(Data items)
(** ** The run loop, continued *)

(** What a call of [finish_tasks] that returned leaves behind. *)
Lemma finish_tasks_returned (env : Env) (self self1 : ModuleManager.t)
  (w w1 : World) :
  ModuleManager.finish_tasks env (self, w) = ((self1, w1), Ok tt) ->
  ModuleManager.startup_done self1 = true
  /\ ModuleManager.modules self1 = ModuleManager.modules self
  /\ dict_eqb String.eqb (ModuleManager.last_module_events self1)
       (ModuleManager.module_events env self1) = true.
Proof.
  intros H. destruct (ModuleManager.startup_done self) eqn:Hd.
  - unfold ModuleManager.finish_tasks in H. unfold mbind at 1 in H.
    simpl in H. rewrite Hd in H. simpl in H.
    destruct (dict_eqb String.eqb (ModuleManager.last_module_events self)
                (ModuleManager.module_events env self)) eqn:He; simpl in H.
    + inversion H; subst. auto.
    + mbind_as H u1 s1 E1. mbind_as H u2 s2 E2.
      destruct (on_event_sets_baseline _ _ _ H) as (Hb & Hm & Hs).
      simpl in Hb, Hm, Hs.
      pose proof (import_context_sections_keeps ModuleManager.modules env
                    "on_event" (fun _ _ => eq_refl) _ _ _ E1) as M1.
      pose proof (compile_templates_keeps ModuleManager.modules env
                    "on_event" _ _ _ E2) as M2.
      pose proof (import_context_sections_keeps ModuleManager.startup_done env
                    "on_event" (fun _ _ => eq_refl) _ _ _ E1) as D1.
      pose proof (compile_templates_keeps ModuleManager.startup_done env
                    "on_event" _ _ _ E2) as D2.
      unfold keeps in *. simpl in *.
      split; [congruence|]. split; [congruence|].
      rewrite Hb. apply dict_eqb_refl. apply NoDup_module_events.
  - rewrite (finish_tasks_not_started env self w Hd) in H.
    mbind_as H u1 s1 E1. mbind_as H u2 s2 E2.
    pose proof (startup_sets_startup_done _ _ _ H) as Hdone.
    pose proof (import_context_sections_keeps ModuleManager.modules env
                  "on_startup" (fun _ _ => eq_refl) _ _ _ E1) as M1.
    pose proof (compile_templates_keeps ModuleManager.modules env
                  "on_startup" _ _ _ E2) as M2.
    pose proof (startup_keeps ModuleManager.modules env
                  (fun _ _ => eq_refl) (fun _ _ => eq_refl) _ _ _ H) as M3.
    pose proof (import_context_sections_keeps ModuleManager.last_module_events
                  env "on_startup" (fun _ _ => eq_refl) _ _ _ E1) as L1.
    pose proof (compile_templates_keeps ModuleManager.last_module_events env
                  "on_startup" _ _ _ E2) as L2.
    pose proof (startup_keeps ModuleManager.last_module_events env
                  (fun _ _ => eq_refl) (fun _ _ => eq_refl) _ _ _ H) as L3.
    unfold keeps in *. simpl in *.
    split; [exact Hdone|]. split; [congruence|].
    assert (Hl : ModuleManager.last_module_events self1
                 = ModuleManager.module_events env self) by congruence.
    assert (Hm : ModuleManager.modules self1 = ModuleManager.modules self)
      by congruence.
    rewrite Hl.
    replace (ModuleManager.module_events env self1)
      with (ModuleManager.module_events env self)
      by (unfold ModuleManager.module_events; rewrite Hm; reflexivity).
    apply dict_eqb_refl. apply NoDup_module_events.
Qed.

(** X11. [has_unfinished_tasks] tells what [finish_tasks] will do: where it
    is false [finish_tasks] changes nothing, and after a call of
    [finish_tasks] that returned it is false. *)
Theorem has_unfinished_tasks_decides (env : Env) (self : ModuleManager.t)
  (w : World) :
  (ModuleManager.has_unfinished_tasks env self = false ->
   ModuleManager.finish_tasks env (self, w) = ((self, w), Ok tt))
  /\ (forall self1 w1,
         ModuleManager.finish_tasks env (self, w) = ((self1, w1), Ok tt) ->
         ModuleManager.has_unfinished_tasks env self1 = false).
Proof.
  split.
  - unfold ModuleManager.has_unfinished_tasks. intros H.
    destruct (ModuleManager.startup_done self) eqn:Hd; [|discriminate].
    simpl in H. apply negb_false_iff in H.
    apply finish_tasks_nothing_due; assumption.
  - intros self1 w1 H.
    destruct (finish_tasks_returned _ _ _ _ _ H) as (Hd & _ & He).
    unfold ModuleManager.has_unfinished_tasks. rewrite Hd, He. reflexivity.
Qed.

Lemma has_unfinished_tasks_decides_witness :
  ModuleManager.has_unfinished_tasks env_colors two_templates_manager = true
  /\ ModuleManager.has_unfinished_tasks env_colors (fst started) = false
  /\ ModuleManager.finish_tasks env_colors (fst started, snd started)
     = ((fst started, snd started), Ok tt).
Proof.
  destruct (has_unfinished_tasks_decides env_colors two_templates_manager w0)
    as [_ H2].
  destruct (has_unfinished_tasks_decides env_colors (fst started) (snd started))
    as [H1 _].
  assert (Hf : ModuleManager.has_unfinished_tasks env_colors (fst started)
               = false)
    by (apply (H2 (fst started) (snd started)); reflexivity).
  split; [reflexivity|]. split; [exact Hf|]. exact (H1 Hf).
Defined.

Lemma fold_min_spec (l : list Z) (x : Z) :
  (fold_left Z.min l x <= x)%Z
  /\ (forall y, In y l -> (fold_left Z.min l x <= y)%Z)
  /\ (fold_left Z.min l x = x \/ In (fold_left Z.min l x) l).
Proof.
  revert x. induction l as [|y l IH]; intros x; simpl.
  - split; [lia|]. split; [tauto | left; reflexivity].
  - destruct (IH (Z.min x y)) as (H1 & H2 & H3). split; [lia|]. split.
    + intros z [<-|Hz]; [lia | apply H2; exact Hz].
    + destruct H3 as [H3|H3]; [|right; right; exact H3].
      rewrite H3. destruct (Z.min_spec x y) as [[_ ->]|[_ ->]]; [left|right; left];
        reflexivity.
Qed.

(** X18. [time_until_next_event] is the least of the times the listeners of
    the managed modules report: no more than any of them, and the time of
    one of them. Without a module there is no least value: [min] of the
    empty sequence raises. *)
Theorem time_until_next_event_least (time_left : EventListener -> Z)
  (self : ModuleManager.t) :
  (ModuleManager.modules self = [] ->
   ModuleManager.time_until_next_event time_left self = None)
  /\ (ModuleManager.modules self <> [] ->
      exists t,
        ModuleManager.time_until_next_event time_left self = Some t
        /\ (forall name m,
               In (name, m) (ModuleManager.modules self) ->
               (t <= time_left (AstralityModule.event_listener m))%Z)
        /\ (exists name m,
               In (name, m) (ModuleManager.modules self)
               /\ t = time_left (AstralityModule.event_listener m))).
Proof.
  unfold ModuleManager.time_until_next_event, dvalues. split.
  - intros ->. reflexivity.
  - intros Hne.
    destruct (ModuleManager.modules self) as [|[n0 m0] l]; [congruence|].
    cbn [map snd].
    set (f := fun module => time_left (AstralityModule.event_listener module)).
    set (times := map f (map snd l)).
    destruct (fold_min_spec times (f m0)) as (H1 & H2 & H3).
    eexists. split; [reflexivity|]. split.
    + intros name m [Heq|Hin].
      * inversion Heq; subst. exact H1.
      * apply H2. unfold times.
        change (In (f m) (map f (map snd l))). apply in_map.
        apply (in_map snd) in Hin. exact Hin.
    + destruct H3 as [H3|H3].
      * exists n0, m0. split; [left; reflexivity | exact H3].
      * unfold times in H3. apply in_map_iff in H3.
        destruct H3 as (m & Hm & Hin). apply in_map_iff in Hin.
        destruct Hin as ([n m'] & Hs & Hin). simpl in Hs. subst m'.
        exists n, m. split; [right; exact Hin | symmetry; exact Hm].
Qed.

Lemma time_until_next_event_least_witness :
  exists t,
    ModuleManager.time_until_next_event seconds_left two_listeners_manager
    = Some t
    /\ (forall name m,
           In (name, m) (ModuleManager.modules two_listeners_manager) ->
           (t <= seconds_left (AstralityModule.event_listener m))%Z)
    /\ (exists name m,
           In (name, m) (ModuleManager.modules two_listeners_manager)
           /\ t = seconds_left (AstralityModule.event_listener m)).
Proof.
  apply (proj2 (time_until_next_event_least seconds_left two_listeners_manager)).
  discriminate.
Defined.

EXERCISE GOAL:
Please return every line from the first one in the records above down to the line containing "String.eqb (ModuleManager.last_module_events self1)", including both, exactly as written and nothing more.

WRITTEN RESPONSE:
(** ** The run loop, continued *)

(** What a call of [finish_tasks] that returned leaves behind. *)
Lemma finish_tasks_returned (env : Env) (self self1 : ModuleManager.t)
  (w w1 : World) :
  ModuleManager.finish_tasks env (self, w) = ((self1, w1), Ok tt) ->
  ModuleManager.startup_done self1 = true
  /\ ModuleManager.modules self1 = ModuleManager.modules self
  /\ dict_eqb String.eqb (ModuleManager.last_module_events self1)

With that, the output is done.